Clinical implication: Vaccination prior to COVID-19 infection significantly prevents the occurrence of long COVID after infection, but also reduces long-COVID symptoms if the patient was previously infected. An undoubted advantage of vaccination is the decrease in new infection and alleviation of the disease course of new infections, thereby reducing the incidence and severity of long COVID.
 
A personalized multi-disciplinary rehabilitation approach involving breathing, mobilisation, “paced” training (pacing)
Clinical implication: Individual rehabilitation programs including “pacing” and “coping”, as well as on-line training programs are important therapeutic strategies for long-COVID patients.

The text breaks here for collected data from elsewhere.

(* ===== verification/Prelude.v ===== *)
(** * A verification of KGPU, the Linux kernel's GPU call framework

    KGPU lets code in the Linux kernel run work on a GPU.  A client calls the
    kernel module (src/kgpu/src/kernelSpace/main.c), which queues the request
    behind a character device; a user-space helper
    (src/kgpu/src/userSpace/helper.c) reads requests from the device, finds
    the service of each (src/kgpu/src/userSpace/service.c), takes it through
    memory allocation, preparation, launch and result copy on a GPU back end
    (src/kgpu/src/gpuSpace/), and writes an answer to the device, which runs
    the client's callback.  Buffers are shared: the helper gives its pinned
    buffer to the module, which maps it in the kernel and allocates from it,
    and the helper maps an area of the module in which kernel pages appear.

    ** The files

    - Prelude: machine integers with their wrap-around, the [outcome] monad
      (a value, or the fault of undefined behaviour or [abort]), arrays, the
      tactics and the hint database [kgpu].
    - KgpuDefs: constants, the address and rounding macros and the structures
      of kgpu.h, kkgpu.h, kgpuConfiguration.h and dataType.h.
    - Log: kgpu_log.c, kgpu_log.h and errorOpenCl.c, with the conversions of
      [printf] that the messages use: the text that is printed.
    - HexDump: [dump_hex] of helper.c.
    - Layout: the layout of C structures in bytes, [offsetof] and
      [container_of], and the encoding of the structures that kernel and
      helper exchange (the class [CStruct]).
    - Slab: the constructors of the module's caches, on bytes.
    - ListHead: include/list.h, each function as loads and stores on a heap
      of [list_head] nodes.  [dll h head l] says that the nodes [l] form the
      circular list of [head]; the operations refine the operations on [l].
    - Ranges: [__merge_2ranges] and [__merge_ranges], the page ranges a
      request pins.
    - CudaRanges: the same two functions as cudaOperations.cu has them, on
      arrays whose indices are checked; they give the same ranges.
    - UnitAlloc: the interface to Linux's bitmap functions ([BitmapLib] with
      its laws, and an instance), the invariant of a bitmap with a table of
      block sizes, and the module FirstFit, the abstract allocator of
      disjoint blocks that both allocators of the module refine.
    - MemPool: the GPU memory pool of main.c ([kgpu_vmalloc], [kgpu_vfree],
      [set_gpu_mempool], [clear_gpu_mempool]) with [kgpu_v2page].
    - PoolLock: concurrent [kgpu_vmalloc] and [kgpu_vfree], whose parts inside
      and outside of the lock interleave.
    - MmapArea: the mapped area of main.c (allocation, mapping of pages and
      frames, unmapping, [kgpu_mmap]); [VmLib] is the interface to Linux's
      page insertion.
    - VmAccess: the operations of the mapped area, with its page-fault handler.
    - Device: the queues of main.c: identifiers, the request cache,
      asynchronous and synchronous calls, [kgpu_read], [kgpu_write],
      [kgpu_poll], and the translation of pointers.  A synchronous call is
      split at its wait, so that other steps can come in between.
    - QueueLock: the critical sections of [kgpu_call_async], [kgpu_read] and
      [kgpu_write] of any number of threads, interleaved.
    - Module: the module as a transition system, whose steps are the calls of
      any number of clients, of the helper, and the stop command; its invariant
      holds in every reachable state.
    - Wire: [kgpu_read] and [kgpu_write] on the bytes of the helper's buffer.
    - OpenClose: [kgpu_open] and [kgpu_release] as a step relation over the
      atomic accesses of any number of processes.
    - Lifecycle: [kgpu_ioctl] with the encoding of its commands, and
      [kgpu_init] and [kgpu_cleanup] with the resources they hold, and the
      entry points of the module.
    - FileOps: the table of file operations, and sessions of processes that
      open the device, its two accesses to the counter taken apart, use it
      through the table and close it.
    - GpuOps: openCLOperations.c and its CUDA twin, from the device pointers
      and pinned ranges of a request to the eight streams.  [GpuBackend] with
      [GpuLaws] is what the helper needs, for the requests that a back end
      takes ([be_takes]): OpenCL takes any; CUDA, whose driver is a parameter,
      those that can be freed without having been given device memory.
    - CudaInit: start and end of the CUDA back end over the interface
      [CudaRuntime], and the default operations of a service.
    - ItemList: lists of heap items as the user-space programs use them, with
      [list_for_each_safe] keeping its saved successor.
    - Services: service.c over the interface [DynLink] of the dynamic linker,
      and the test library src/services/test/libsrv_test/srv_test.c.
    - SrvTestCu: the functions of the test service in its CUDA version,
      srv_test.cu, and the bytes that they copy.
    - Helper: helper.c, one definition per function of the main loop, over
      the interfaces [DevFile] (poll, read, write), [GpuBackend],
      [ServiceCode] and [Malloc].
    - HelperInv, HelperLoop, HelperThms: the invariant of the helper, the
      effect of each operation and of a pass over a list, and the theorems.
    - HelperLive: back ends on which work ends ([patient]: a stream query may
      report unfinished work, but not for ever), and the measure that shows
      that the loop then answers all it has.
    - HelperCodes: the error code that each request is answered with, on a
      device that keeps a log of the answers.
    - HelperTrace, HelperErase: the helper on a back end and services that
      keep a trace of what is done for each request; the trace changes nothing.
    - HelperPtr, HelperSim: helper.c once more, on the [prev] and [next]
      pointers inside its items, and the simulation that shows that it refines
      Helper.
    - OpenCLInit: set-up and tear-down of the OpenCL runtime, [kh_init] and
      the course of [main] after the options.
    - HelperMain: the command line, the whole [main], and [kh_finit] with the
      live memory objects of OpenCL.
    - System, SystemThms: the module's device as the helper's [DevFile], with
      a schedule of clients that submit while the helper works; the
      callbacks of the clients are a parameter with an invariant of memory
      and requests that they keep ([CallbackLaws]).  The properties of the
      whole, and an example system that runs.
    - SystemCodes: the answers that the module gets for its requests.
    - SystemTrace: what is done for each request, on the module's device.
    - Clients: the client modules callgpu.c, calg2.c and sysbm.c under
      src/services/test, and what requests lease of an allocator.
    - ClientInv, ClientLoad: who holds each block, page and request object
      while clients run; the callbacks as an instance of [CallbackLaws], and
      the entry points as sequences of the steps of Module.
    - Bench, BenchInv, BenchThms: the measurements of sysbm as a machine that
      runs from one wait to the next while the helper reads and answers, its
      invariant, and its course from the preparation to the clean-up.
    - ClientThms: any sequence of loads of the client modules, and then the
      helper.
    - Startup: [kgpu_init], and the [mmap] and [ioctl] of [kh_init] on the
      module; the whole run from there.

    ** What the theorems show

    Whole system: on a back end on which work ends ([patient]), for requests
    that it takes, and when [malloc] succeeds, every request is answered
    exactly once, for any clients that submit meanwhile and from any state
    that clients can bring the module to, and with the code that its service
    deserves; for each, the back end and its service are used in the order of
    the pipeline, and what was taken is given back; the translations of
    kernel, helper and back end compose to a change of base.  CUDA is patient
    when its stream queries stop reporting unfinished work; OpenCL, which
    never reports the end of a launched request, is so only for requests
    without a service.
    Start: loading the module and starting the helper give pool, area, queues
    and streams as the other theorems assume them, but for the part of the
    table of sizes that the driver does not clear: the invariant of the pool
    holds exactly when that part was zero.  Clients: with the OpenCL back end
    and without the services they ask for, which no library of the repository
    has, callgpu and calg2 get all their requests answered and give back all
    memory and all requests they took, as long as no queue item and no page
    insertion is refused; the benchmark gives all back and returns when its
    buffers do not fit in the pool, and otherwise, when no item is refused, no
    signal comes and the clock advances, ends after a fixed number of events
    in any order of reads and answers.
    Helper: the loop never faults and keeps its invariant, what the device
    gives to a read is what is admitted, every request follows its state
    machine one transition per round, streams are exclusive and do not leak,
    unknown services are answered with an error; the code on linked nodes
    refines the code on sequences; the command line is read back.  Module: in
    every reachable state, reads of no bytes and interrupted waits included,
    identifiers differ, no request is queued twice, and reads and answers do
    not fault; both allocators refine first fit, and a free undoes its
    allocation; mapping and unmapping of pages change their own run only and
    report the first insertion that fails; the queues are first in first out,
    an answer completes exactly its request, the bytes exchanged are where the
    structures have them, a synchronous call returns with its request
    restored; identifiers do not repeat before the counter wraps; commands do
    what they name; the resources of a loaded module are released once; the
    calls of a session never fault, and one process has the device as long as
    no close meets an open that is about to fail.  Concurrent threads: the
    calls of the pool are linearizable when no pointer is freed twice at once,
    and the queues neither double a request nor lose one except to a read of
    no bytes.  Back ends: pinned ranges are the rounded ranges, disjoint, and
    unpinned for requests in the helper's buffers, device pointers keep their
    offset, copies stay inside the buffers, the objects of a run on CUDA are
    all released, the test service copies its input.  Lists and registry:
    loops end and visit every element, the registry refines an association
    list.  Log: a line determines where it comes from, the table of messages
    is searched to its end and no further.

    Further theorems state where the code departs from this: truncated sizes,
    uncleared tables, null tables after a failed allocation, an interrupted
    synchronous call, the race of release with open, ranges that miss the end
    of a buffer, ranges outside of the buffers that stay pinned, pointers
    inside a block that free nothing, freed registry items, the OpenCL back end that never reports
    completion, dangling runtime data after a failed start, resources left
    behind by a failed load, unpinning for requests that never were pinned,
    padding that is copied to the helper, the pinned buffer that is not
    released, two frees of one pointer that race, a request queued after the
    stop command, an answer refused because it comes too early, and clients
    that leak a refused request, wait for one forever, or ask for a service
    that no library has.

    ** Modelling choices

    Functions of the source keep their names.  State that the code keeps in
    globals is passed explicitly.  Results of allocation are arguments or an
    oracle with the law that it returns unused addresses.  Code outside the
    repository (Linux, the C library, OpenCL, CUDA, service libraries,
    clients' callbacks) is a parameter whose laws are a type class; each has
    an instance that the examples evaluate.  The text of messages is in Log
    only: the other components leave their calls of [printf] and of the log
    functions out, since nothing depends on them.  The calls of MemPool
    and Device are atomic steps; PoolLock and QueueLock take them apart at
    their locks.  The loops over lists get one round of fuel per element of
    the list at the start; the theorems show that this is enough, as the body
    never adds to the list it runs over.  Loops with a fixed number of rounds
    have that number.  [kh_main_loop n] is the first [n] rounds of a loop
    that the program never leaves.

    ** Not modelled

    The linked nodes of the module's own two queues, which use the list
    functions of Linux (sequences of items stand for them in Device); calls
    that only print, outside of Log; build and load scripts. *)

From stdpp Require Export prelude gmap list sorting.
From Stdlib Require Export ZArith Lia.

Ignorance is strength. Literally the opposite of rehabilitation and a complete perversion of what pacing means. I'm not even sure what coping is supposed to mean, other than a formal "suck it up, buttercup, no one believes it's that bad". Seriously what even is coping here?

The level of tolerance for performative nonsense, rituals that do nothing, in healthcare is seriously alarming. Exactly how much of medical care is completely useless?
 
Endotheliopathy and coagulation markers remain elevated in a significant proportion of convalescent patients, suggesting that the infection creates a chronic coagulopathy, endotheliitis, or microangiopathy with microthrombosis which may drive myocardial dysfunction, although so far, the effect on heart function appears to be relatively minimal. This condition should be appropriately monitored in the future by studies in larger patient cohorts, taking advantage of advanced imaging systems such as cMRI.

Clinical implication: Micro- and macro-vessel changes are associated with endothelial dysfunction, coagulopathy, and microthrombi, and are likely to be major factors in the persistence of cardiovascular manifestations of long-COVID syndrome.